--- START ---

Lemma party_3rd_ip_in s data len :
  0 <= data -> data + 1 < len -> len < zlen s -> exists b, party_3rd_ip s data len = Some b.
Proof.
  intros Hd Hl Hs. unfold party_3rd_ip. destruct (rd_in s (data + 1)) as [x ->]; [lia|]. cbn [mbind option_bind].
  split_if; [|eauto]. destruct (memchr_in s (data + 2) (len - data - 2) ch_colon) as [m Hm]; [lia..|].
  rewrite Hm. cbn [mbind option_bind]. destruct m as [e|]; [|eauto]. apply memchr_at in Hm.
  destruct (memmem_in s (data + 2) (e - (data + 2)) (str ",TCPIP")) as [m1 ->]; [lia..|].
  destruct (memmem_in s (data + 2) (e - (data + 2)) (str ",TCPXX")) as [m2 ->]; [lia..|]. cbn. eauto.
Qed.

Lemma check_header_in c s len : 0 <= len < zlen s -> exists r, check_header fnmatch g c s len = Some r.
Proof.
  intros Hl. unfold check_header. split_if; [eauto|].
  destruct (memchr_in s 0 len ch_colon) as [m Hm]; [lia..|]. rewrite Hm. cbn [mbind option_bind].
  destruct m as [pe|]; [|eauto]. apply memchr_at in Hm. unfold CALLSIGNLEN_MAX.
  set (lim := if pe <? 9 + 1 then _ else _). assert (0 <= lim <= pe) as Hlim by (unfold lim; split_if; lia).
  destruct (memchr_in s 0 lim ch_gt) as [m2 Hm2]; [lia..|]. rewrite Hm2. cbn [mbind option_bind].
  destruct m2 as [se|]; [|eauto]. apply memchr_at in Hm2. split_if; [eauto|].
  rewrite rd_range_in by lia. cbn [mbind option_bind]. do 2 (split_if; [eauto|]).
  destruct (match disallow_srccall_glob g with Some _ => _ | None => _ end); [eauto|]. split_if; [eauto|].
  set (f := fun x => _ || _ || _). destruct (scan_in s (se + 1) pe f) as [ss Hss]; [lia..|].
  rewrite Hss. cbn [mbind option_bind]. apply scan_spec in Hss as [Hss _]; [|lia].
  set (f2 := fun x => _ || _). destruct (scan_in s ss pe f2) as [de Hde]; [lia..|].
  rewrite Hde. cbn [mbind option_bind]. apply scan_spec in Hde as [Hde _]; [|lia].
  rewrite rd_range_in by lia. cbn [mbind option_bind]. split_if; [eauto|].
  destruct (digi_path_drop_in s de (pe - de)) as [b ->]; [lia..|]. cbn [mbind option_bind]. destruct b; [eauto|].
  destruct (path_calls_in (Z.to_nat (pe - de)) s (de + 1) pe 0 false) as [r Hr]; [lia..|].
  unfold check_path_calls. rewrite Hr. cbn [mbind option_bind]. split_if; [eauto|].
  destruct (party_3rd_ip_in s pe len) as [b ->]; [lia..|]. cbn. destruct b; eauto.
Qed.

--- END ---

**What the task requires**
Filter the records for the word "Lemma" and show every line that has it.

**Result of the exercise**
Lemma party_3rd_ip_in s data len :
Lemma check_header_in c s len : 0 <= len < zlen s -> exists r, check_header fnmatch g c s len = Some r.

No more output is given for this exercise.